[Items from a data source]
[Start of Attachment]

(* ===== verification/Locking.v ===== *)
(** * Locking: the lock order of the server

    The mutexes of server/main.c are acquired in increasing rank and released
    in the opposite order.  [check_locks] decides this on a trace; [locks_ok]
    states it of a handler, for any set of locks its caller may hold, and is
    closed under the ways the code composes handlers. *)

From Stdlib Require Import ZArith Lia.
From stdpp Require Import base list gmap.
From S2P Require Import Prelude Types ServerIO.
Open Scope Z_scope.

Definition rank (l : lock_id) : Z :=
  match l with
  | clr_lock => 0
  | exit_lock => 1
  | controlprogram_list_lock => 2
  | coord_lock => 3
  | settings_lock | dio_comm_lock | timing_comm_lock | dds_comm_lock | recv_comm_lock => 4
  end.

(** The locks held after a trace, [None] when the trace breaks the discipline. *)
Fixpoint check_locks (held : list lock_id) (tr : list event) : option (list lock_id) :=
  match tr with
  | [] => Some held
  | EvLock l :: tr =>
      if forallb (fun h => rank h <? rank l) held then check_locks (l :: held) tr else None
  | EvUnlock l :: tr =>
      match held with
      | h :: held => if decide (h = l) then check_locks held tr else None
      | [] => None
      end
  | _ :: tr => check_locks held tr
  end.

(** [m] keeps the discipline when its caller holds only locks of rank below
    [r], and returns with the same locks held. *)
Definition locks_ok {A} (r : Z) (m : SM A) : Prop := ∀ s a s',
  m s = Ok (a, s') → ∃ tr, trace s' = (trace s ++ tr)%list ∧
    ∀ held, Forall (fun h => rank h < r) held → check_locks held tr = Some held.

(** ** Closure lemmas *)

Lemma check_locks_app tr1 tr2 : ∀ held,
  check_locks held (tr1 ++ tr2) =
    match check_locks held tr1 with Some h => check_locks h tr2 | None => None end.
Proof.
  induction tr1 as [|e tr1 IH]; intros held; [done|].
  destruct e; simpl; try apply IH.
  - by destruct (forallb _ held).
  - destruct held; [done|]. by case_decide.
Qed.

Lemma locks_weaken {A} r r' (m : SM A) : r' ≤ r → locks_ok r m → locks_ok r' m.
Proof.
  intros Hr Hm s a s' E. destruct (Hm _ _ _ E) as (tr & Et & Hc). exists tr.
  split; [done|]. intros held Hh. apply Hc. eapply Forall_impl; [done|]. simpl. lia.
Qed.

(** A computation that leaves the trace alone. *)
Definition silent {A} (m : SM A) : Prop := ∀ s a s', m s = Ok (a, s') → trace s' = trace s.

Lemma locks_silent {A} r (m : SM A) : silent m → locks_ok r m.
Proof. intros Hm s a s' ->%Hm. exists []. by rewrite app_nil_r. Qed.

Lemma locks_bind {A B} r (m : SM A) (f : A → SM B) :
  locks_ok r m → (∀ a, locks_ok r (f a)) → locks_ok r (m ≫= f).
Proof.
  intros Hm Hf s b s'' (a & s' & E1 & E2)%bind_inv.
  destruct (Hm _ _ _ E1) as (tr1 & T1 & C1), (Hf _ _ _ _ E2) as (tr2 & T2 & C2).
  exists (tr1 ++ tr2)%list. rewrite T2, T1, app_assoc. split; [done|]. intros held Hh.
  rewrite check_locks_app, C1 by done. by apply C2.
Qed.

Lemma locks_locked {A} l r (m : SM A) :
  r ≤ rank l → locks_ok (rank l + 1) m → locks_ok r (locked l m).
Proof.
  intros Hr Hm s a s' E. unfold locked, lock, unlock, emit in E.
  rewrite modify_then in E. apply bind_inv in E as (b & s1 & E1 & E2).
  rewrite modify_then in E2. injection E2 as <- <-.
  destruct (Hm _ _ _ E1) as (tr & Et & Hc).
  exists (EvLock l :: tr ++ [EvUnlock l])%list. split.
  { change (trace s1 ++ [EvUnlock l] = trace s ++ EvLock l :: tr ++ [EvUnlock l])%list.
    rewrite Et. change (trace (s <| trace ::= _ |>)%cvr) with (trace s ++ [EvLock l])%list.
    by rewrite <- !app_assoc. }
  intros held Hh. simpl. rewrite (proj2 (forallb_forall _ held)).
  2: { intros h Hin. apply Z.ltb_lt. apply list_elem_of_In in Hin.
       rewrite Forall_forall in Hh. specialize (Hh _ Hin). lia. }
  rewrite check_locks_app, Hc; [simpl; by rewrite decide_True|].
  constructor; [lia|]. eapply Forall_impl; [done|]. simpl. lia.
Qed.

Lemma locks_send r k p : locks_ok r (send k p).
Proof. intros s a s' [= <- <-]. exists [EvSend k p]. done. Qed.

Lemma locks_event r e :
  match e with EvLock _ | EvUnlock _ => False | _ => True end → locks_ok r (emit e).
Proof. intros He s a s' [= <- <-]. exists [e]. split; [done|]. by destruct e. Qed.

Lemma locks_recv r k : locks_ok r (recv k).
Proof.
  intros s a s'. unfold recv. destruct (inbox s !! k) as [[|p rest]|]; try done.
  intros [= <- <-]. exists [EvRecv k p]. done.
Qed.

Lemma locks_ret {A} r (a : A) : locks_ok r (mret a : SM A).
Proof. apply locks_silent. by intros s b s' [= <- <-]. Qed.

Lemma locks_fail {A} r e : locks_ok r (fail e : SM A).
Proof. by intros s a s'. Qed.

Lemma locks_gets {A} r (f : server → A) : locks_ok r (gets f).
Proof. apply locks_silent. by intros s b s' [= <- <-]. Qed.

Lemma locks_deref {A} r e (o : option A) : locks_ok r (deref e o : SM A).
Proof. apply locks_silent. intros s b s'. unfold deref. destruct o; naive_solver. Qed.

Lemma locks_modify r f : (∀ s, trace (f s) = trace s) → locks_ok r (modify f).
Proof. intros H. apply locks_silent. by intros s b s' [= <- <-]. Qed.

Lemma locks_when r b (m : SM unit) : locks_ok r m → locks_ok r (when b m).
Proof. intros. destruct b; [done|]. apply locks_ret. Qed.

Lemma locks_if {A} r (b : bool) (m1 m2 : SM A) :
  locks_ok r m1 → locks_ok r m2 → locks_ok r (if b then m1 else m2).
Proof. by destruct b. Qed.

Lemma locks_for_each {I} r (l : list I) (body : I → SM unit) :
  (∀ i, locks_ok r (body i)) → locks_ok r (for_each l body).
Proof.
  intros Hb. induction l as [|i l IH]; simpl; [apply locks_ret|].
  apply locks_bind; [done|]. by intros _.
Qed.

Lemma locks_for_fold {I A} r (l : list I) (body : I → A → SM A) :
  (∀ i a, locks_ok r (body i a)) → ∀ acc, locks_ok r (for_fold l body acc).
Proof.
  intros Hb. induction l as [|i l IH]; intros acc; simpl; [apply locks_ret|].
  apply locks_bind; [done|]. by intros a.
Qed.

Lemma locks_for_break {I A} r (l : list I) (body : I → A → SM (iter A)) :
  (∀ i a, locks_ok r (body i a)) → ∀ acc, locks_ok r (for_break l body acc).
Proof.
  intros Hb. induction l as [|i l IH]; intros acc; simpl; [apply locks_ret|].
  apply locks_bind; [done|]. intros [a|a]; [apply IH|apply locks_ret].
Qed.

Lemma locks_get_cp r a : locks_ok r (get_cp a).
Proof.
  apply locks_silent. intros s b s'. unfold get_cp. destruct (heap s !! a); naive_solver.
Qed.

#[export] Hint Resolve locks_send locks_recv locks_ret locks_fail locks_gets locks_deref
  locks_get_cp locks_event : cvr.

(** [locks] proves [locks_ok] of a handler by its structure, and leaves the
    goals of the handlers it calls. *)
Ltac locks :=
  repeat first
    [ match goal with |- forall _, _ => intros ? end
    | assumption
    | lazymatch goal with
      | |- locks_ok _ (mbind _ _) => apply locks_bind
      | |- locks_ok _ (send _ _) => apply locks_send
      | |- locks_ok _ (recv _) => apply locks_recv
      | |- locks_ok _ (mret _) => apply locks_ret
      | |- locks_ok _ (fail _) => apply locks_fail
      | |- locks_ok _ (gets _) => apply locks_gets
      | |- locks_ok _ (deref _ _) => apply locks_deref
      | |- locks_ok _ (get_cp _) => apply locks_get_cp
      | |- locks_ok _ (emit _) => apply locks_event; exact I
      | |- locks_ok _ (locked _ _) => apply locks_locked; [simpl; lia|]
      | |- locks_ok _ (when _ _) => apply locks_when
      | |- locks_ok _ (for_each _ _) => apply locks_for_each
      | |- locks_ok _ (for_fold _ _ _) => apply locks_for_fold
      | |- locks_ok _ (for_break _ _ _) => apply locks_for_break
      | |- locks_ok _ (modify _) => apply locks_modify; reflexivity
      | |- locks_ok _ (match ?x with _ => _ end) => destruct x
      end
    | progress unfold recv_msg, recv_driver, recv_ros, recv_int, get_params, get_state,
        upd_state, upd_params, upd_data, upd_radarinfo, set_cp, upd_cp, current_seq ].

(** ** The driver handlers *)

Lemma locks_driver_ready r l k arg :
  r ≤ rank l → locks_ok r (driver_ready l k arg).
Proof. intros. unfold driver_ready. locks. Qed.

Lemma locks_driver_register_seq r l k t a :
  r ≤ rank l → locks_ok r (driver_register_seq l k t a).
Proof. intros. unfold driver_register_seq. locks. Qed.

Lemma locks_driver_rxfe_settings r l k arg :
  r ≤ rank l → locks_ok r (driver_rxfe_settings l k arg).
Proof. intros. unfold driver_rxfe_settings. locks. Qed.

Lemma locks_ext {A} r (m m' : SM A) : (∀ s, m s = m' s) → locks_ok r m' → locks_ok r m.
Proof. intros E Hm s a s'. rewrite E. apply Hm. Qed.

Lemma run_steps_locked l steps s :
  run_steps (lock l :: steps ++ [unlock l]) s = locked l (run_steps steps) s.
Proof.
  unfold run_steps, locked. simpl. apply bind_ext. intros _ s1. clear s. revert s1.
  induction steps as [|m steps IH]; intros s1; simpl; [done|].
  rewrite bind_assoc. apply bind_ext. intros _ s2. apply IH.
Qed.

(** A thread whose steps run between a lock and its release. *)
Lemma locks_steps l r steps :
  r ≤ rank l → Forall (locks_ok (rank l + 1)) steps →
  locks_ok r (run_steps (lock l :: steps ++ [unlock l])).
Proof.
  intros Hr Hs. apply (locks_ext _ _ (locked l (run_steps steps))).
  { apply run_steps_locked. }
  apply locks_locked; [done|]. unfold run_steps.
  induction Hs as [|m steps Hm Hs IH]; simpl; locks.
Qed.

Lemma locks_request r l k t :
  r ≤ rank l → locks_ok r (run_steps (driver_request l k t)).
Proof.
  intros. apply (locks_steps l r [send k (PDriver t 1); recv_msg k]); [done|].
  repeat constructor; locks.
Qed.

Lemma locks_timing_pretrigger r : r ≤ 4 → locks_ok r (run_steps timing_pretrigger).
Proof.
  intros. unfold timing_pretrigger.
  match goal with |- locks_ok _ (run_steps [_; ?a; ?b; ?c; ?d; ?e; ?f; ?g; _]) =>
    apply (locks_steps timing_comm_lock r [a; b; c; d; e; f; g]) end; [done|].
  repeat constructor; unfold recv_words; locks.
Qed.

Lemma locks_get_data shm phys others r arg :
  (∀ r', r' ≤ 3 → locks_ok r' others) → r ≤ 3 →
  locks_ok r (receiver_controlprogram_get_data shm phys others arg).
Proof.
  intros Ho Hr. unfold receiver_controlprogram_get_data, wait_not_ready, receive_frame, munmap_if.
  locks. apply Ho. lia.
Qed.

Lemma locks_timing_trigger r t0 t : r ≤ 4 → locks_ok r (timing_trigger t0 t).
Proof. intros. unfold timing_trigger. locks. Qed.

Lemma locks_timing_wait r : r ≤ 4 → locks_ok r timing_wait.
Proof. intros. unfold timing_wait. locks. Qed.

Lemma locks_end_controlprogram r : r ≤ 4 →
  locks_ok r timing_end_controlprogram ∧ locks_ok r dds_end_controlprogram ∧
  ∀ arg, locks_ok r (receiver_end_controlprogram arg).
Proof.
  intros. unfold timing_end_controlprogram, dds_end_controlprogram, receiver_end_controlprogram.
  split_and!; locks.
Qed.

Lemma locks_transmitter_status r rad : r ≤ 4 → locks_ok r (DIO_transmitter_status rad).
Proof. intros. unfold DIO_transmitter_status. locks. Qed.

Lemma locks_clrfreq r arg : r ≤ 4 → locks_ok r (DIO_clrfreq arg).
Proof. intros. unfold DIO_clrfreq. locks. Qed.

[End of Attachment]
[Start of Attachment]

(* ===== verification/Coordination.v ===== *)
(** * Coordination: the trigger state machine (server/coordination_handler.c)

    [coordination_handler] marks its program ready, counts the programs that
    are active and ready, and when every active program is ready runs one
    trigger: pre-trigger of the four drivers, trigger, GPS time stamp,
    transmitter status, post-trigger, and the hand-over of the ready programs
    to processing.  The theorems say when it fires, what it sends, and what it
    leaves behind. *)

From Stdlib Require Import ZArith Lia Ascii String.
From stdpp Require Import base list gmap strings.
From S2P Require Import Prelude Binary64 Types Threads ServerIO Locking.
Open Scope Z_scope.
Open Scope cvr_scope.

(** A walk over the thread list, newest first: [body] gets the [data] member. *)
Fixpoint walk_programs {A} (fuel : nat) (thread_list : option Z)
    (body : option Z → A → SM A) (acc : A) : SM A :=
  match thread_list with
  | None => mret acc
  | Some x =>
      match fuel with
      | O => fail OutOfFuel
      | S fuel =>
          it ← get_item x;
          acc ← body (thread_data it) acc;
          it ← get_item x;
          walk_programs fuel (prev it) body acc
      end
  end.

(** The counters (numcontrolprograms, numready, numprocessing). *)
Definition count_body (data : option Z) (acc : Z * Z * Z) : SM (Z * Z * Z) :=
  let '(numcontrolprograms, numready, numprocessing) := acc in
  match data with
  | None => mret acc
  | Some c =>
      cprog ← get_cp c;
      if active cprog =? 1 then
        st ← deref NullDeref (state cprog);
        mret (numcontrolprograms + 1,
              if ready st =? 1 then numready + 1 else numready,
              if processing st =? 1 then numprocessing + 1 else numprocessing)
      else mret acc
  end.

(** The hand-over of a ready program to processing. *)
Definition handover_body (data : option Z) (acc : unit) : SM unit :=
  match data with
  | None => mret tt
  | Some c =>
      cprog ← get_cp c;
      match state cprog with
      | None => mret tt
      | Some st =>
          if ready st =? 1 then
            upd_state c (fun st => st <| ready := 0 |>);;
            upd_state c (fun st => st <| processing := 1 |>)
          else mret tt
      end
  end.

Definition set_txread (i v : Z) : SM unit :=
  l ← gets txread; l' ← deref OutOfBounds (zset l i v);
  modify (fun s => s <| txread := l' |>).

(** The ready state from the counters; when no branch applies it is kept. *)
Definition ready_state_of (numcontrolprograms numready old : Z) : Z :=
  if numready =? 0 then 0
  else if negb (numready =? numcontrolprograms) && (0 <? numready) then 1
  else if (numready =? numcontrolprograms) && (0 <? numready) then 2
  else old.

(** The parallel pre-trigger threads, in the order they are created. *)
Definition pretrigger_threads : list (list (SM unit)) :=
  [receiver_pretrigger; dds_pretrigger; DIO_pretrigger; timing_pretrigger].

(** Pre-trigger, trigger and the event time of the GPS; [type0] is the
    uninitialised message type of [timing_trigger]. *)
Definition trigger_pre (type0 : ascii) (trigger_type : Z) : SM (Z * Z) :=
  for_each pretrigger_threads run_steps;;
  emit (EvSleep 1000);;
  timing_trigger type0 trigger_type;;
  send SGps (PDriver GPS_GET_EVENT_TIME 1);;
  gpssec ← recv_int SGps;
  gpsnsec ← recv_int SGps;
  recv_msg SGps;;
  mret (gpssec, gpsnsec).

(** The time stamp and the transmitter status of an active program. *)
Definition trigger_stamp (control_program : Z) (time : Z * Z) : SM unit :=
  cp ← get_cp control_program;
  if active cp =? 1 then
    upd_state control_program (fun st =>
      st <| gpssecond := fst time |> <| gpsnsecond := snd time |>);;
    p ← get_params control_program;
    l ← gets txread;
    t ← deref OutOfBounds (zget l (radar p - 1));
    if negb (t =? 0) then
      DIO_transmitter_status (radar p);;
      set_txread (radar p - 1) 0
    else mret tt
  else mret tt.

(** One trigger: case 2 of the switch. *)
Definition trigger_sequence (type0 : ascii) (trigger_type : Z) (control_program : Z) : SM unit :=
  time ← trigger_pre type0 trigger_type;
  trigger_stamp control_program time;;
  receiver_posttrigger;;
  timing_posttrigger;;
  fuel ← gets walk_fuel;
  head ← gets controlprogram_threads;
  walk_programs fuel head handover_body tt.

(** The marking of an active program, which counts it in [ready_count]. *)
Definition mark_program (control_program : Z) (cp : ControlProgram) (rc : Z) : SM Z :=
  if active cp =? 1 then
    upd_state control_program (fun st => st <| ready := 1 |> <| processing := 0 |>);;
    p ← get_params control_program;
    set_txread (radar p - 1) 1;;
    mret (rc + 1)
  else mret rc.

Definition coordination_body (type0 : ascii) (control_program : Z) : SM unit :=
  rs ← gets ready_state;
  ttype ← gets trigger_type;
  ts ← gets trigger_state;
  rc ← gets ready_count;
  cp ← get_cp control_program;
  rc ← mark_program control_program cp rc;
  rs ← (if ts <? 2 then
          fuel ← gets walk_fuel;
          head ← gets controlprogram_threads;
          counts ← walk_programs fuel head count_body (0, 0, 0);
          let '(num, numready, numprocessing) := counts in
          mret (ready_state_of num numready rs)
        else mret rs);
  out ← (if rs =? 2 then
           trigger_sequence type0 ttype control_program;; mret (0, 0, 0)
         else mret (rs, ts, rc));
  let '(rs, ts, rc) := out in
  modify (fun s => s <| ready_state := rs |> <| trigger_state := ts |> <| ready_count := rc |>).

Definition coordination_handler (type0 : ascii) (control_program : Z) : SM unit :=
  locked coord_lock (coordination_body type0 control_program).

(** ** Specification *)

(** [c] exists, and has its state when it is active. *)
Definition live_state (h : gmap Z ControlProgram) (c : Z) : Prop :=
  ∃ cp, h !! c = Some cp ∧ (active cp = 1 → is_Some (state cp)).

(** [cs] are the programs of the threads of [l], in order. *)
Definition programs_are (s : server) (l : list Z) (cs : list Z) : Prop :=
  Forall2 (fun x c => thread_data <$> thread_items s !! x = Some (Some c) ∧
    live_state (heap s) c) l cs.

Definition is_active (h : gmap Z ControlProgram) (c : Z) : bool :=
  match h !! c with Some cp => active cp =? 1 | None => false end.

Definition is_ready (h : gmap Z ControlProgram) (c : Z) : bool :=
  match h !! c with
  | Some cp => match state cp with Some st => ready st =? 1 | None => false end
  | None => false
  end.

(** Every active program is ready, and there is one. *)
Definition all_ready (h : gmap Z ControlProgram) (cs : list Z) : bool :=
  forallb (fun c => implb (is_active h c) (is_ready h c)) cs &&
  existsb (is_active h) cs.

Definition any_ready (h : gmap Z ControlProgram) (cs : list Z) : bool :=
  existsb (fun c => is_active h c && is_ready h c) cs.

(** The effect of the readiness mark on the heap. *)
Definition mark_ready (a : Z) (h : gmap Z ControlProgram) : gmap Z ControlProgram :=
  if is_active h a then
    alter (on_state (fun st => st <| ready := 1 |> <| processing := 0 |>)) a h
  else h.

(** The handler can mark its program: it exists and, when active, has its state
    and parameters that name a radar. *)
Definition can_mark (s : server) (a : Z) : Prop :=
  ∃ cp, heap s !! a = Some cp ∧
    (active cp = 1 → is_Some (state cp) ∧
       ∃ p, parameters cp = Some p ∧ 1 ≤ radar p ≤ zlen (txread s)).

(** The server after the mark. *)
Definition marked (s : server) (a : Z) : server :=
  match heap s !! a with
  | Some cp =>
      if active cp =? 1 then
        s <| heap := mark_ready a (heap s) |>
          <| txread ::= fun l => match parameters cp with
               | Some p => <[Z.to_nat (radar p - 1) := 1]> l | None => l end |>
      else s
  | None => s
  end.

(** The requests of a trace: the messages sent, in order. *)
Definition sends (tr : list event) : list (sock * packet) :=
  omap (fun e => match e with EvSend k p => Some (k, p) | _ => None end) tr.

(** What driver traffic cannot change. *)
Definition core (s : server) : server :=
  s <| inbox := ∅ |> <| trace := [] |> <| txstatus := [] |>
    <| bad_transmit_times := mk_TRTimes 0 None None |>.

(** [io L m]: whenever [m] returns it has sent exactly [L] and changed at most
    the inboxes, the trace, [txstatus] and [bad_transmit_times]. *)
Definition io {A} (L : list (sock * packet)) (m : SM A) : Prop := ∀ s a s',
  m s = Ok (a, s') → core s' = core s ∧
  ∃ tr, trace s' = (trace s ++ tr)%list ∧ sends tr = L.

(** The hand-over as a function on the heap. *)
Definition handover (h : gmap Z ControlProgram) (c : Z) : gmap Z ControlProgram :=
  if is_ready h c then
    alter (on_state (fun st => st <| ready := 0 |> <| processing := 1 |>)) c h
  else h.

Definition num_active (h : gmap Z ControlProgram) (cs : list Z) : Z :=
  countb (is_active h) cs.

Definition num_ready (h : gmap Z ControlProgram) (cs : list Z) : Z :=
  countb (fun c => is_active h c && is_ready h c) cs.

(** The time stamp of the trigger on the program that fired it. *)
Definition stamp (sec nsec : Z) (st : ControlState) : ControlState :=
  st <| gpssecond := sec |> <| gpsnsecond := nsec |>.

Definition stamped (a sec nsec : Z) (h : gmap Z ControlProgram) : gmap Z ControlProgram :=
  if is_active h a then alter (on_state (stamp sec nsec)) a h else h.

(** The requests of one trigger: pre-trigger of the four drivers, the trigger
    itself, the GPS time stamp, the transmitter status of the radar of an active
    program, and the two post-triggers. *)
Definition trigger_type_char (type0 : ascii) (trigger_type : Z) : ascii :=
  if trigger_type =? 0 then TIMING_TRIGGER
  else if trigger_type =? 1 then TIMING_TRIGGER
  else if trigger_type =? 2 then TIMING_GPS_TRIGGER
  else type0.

[End of Attachment]

WORK TO BE COMPLETED |
Starting at the line above that contains "(* ===== verification/Locking.v ===== *)", write out each line exactly until the line that contains "coord_lock => 3" has been written, and stop there.

TASK RESPONSE |
(* ===== verification/Locking.v ===== *)
(** * Locking: the lock order of the server

    The mutexes of server/main.c are acquired in increasing rank and released
    in the opposite order.  [check_locks] decides this on a trace; [locks_ok]
    states it of a handler, for any set of locks its caller may hold, and is
    closed under the ways the code composes handlers. *)

From Stdlib Require Import ZArith Lia.
From stdpp Require Import base list gmap.
From S2P Require Import Prelude Types ServerIO.
Open Scope Z_scope.

Definition rank (l : lock_id) : Z :=
  match l with
  | clr_lock => 0
  | exit_lock => 1
  | controlprogram_list_lock => 2
  | coord_lock => 3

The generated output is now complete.